_Task instructions_
Which lines of the records below contain the word "IsAborted"? Show each one.
● ● ● ● ●
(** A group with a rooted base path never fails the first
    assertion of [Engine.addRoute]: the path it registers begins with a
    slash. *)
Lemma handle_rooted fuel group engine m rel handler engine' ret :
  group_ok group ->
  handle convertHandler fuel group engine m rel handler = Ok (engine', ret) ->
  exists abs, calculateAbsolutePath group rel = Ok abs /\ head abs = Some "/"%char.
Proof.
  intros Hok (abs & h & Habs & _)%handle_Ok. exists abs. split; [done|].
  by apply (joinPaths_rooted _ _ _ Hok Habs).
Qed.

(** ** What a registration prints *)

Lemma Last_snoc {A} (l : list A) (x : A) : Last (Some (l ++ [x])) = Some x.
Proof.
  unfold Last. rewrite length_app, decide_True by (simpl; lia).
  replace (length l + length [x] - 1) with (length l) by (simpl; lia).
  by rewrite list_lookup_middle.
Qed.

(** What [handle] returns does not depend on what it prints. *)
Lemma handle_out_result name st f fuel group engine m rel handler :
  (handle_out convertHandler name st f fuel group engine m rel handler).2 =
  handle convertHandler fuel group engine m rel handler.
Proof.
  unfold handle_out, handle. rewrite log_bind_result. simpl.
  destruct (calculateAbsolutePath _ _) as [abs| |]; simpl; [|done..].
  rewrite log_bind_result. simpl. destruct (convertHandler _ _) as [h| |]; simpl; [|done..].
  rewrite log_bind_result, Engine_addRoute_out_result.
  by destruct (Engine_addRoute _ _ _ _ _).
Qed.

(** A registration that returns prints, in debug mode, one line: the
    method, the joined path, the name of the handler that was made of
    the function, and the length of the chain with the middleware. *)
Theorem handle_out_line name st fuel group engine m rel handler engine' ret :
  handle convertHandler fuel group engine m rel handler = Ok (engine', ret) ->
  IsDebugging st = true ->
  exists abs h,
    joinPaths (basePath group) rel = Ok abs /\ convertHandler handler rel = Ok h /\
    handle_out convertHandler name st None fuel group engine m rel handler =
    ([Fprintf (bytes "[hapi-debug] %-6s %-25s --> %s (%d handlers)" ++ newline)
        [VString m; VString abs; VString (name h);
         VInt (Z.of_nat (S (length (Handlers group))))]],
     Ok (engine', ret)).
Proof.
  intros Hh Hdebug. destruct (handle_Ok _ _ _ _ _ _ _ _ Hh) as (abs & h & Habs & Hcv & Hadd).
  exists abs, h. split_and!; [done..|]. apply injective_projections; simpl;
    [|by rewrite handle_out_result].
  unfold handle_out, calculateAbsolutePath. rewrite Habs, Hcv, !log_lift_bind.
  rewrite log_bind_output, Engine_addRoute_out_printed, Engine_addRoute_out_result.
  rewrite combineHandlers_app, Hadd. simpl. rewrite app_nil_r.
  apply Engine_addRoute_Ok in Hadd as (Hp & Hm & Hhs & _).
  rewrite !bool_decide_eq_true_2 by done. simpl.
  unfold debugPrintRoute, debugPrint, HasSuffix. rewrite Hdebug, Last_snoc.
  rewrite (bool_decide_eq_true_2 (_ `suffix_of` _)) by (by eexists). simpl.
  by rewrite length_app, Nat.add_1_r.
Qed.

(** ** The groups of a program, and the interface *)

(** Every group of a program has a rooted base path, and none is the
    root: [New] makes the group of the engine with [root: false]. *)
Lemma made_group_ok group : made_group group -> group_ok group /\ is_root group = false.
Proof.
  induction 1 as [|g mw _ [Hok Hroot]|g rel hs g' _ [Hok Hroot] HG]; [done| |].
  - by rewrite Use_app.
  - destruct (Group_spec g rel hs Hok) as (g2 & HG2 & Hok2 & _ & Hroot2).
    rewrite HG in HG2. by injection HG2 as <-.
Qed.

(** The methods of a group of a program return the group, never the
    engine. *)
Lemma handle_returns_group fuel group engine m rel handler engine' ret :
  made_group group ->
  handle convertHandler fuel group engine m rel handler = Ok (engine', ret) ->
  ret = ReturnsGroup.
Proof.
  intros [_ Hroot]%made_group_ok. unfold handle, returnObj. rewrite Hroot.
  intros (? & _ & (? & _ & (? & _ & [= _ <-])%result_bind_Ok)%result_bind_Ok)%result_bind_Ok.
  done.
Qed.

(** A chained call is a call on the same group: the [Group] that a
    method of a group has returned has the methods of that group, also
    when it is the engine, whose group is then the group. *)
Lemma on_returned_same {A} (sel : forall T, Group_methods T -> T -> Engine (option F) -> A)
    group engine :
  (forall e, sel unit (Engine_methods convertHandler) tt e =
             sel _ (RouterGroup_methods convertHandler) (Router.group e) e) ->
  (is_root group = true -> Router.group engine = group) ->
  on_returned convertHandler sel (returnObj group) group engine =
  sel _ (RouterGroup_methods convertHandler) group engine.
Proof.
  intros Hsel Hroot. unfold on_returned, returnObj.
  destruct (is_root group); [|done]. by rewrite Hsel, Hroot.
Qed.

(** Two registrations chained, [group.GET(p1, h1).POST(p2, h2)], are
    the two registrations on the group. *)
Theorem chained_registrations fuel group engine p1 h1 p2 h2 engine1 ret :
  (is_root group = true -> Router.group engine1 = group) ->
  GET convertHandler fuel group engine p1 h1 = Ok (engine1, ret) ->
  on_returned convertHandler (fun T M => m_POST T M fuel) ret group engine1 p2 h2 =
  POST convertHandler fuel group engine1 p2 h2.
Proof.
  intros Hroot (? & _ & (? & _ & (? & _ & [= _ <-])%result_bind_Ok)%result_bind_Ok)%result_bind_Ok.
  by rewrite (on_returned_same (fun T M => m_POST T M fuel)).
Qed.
● ● ● ● ●
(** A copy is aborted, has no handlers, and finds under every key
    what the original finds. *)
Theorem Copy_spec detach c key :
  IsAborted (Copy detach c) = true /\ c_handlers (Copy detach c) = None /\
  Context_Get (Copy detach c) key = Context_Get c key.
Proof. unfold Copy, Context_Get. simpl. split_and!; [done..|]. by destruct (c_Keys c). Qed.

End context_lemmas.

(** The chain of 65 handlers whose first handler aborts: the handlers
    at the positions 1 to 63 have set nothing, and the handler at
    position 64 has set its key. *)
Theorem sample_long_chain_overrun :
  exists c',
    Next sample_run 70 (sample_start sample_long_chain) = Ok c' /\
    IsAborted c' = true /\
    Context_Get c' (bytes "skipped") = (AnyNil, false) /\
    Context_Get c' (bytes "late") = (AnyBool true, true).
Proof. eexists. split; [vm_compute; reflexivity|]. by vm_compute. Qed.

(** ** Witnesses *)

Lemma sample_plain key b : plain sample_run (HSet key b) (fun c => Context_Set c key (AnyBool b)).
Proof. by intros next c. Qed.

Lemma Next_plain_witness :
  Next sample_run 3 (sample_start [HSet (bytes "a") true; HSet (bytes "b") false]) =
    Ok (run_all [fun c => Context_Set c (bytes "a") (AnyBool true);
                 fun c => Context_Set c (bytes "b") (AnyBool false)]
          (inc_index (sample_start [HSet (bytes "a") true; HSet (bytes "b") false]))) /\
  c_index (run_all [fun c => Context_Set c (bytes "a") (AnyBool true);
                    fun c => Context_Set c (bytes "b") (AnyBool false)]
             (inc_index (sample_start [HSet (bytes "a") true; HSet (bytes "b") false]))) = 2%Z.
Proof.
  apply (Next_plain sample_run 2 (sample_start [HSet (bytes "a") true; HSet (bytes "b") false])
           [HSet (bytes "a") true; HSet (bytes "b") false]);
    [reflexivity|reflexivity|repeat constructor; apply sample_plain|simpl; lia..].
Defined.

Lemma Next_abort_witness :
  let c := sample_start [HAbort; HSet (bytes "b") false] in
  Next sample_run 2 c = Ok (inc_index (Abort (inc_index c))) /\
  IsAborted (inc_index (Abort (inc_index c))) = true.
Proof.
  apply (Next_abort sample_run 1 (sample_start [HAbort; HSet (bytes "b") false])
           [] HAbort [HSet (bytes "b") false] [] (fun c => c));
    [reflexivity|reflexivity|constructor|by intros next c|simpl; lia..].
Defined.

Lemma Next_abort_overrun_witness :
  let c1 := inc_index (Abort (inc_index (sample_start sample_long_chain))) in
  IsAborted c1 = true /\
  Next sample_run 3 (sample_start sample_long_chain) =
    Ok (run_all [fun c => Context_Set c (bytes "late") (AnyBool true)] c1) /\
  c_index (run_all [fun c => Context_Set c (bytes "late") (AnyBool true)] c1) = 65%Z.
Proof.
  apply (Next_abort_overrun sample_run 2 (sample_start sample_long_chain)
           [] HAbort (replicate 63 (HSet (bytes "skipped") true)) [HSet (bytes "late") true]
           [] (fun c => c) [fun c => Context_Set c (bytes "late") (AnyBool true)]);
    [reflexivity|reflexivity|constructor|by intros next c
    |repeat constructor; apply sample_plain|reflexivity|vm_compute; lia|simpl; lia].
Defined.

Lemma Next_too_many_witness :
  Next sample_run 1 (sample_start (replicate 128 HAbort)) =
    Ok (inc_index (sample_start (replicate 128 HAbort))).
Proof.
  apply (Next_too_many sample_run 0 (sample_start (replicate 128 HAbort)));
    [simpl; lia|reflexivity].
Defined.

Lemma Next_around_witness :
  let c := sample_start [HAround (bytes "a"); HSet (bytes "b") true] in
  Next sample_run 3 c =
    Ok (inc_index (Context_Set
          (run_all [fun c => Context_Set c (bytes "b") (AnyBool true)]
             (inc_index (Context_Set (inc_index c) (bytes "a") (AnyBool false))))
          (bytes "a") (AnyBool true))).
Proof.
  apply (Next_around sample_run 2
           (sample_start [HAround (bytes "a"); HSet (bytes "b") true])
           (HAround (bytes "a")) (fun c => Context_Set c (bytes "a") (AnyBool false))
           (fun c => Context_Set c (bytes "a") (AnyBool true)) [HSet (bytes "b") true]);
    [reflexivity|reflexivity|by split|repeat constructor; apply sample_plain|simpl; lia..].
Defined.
● ● ● ● ●
_Answer below_
  IsAborted (Copy detach c) = true /\ c_handlers (Copy detach c) = None /\
    IsAborted c' = true /\
  IsAborted (inc_index (Abort (inc_index c))) = true.
  IsAborted c1 = true /\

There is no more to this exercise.